## Problem
In the records below, find the line that contains "(** The length" and the line that contains "if li =? 2 then", then retype exactly those two lines and every line between them.
*** Opening Material provided ***
(* ===== verification/RlcUmTx.v ===== *)
(** RLC unacknowledged mode, transmitting side and the whole entity: the requests of the upper
    layer and of the MAC ([openair2/LAYER2/RLC/UM_v9.3.0/rlc_um.c]) and the segmentation and
    concatenation of SDUs ([rlc_um_segment.c]).

    The segmentation makes two passes over the waiting SDUs: one counts the length indicators of
    the PDU, the other one writes the PDU.  [pack] is the one pass specification of both; the
    PDU is the coding of its fields by [enc_pdu], which the receiver of [RlcUm] decodes.

    A memory block is the list of its bytes.  [alloc n] is the block that [get_free_mem_block]
    gives for a PDU of [n] bytes, without the [struct mac_tb_req] at its start; what it contains is
    left over from its last use.  Sizes are far below the range of [int], so the mixed signed and
    unsigned arithmetic of the C code is the arithmetic of integers. *)
From stdpp Require Import base list numbers.
From coqutil Require Import Byte.
From Stdlib Require Import ZArith Lia.
From S2P Require Import Prelude SplitIface RlcPrims RlcUm.
Open Scope Z_scope.

(** ** State *)

(** A block of [input_sdus]: [struct rlc_um_tx_sdu_management] and the bytes of the SDU. *)
Record tx_sdu := TxSdu {
  sdu_data : list byte;
  tsdu_size : Z;                          (* uint16_t *)
  sdu_remaining_size : Z;                 (* uint16_t *)
  sdu_segmented_size : Z;                 (* uint16_t *)
  sdu_creation_time : Z;                  (* int32_t *)
}.

(** The members of [rlc_um_entity_t] used by the transmission. *)
Record um_tx := Tx {
  tx_sn_length : Z;
  tx_header_min_length_in_bytes : Z;
  vt_us : Z;                              (* rlc_usn_t *)
  input_sdus : list tx_sdu;
  buffer_occupancy : Z;                   (* rlc_buffer_occupancy_t *)
  nb_bytes_requested_by_mac : Z;
  pdus_to_mac_layer : list mac_tb_req;
}.

(** ** The first pass of the segmentation *)

(** The variables of the first loop: the length indicators counted, the size left for the
    length indicators and data to come, the length of the last length indicator, the
    indicator that is taken back when the SDUs end, and the sizes of the PDU. *)
Record count := Count {
  test_num_li : Z;
  test_pdu_remaining_size : Z;
  test_li_length_in_bytes : Z;
  test_remaining_size_to_substract : Z;
  test_remaining_num_li_to_substract : Z;
  c_pdu_remaining_size : Z;
  c_data_pdu_size : Z;
}.

(** [five] is the version of [rlc_um_segment_5], which also takes the bytes that stay empty off
    the size of the PDU. *)
Fixpoint count_loop (five : bool) (sdus : list tx_sdu) (s : count) : count :=
  match sdus with
  | [] => s
  | sdu :: sdus =>
      let rem := sdu_remaining_size sdu in
      let li := Z.lxor (test_li_length_in_bytes s) 3 in
      let stop less :=
        Count (test_num_li s) 0 (test_li_length_in_bytes s) 0 0 (c_pdu_remaining_size s - less)
          (if five then c_data_pdu_size s - less else c_data_pdu_size s) in
      if test_pdu_remaining_size s <? rem then stop 0
      else if rem =? test_pdu_remaining_size s then stop 0
      else if rem + li =? test_pdu_remaining_size s then stop li
      else if rem + li <? test_pdu_remaining_size s then
        count_loop five sdus
          (Count (test_num_li s + 1) (test_pdu_remaining_size s - (rem + li)) li li 1
             (c_pdu_remaining_size s) (c_data_pdu_size s))
      else stop 1
  end.

(** [if (test_remaining_num_li_to_substract > 0)]: the last indicator is not necessary. *)
Definition count_end (s : count) : count :=
  if 0 <? test_remaining_num_li_to_substract s
  then Count (test_num_li s - 1) (test_pdu_remaining_size s) (test_li_length_in_bytes s)
         (test_remaining_size_to_substract s) (test_remaining_num_li_to_substract s)
         (c_pdu_remaining_size s - test_remaining_size_to_substract s) (c_data_pdu_size s)
  else s.

(** ** The second pass *)

(** The variables of the second loop: [e_li] and [data] are places in the PDU. *)
Record fill := Fill {
  f_mem : list byte;
  f_data : Z;
  f_e_li : Z;
  f_li_length_in_bytes : Z;
  fill_num_li : Z;
  f_pdu_remaining_size : Z;
  f_buffer_occupancy : Z;
}.

(** The length indicator of an SDU of [rem] bytes, [li] being 2 for the first one of a pair. *)
Definition put_li (test_num_li fill_num_li li rem e_li : Z) (mem : list byte) : cres (list byte * Z) :=
  if li =? 2 then
    let b1 := if fill_num_li =? test_num_li then 0 else 0x80 in
    mem ← put_octet mem e_li (Z.lor b1 (Z.shiftr rem 4));
    mem ← put_octet mem (e_li + 1) (Z.shiftl rem 4);
    Ret (mem, e_li)
  else
    b2 ← octet mem (e_li + 1);
    let b2 := if negb (fill_num_li =? test_num_li) then Z.lor b2 0x08 else b2 in
    mem ← put_octet mem (e_li + 1) (Z.lor b2 (Z.shiftr rem 8));
    mem ← put_octet mem (e_li + 2) (Z.land rem 0xFF);
    Ret (mem, e_li + 3).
*** Closing Material provided ***
## Answer section
(** The length indicator of an SDU of [rem] bytes, [li] being 2 for the first one of a pair. *)
Definition put_li (test_num_li fill_num_li li rem e_li : Z) (mem : list byte) : cres (list byte * Z) :=
  if li =? 2 then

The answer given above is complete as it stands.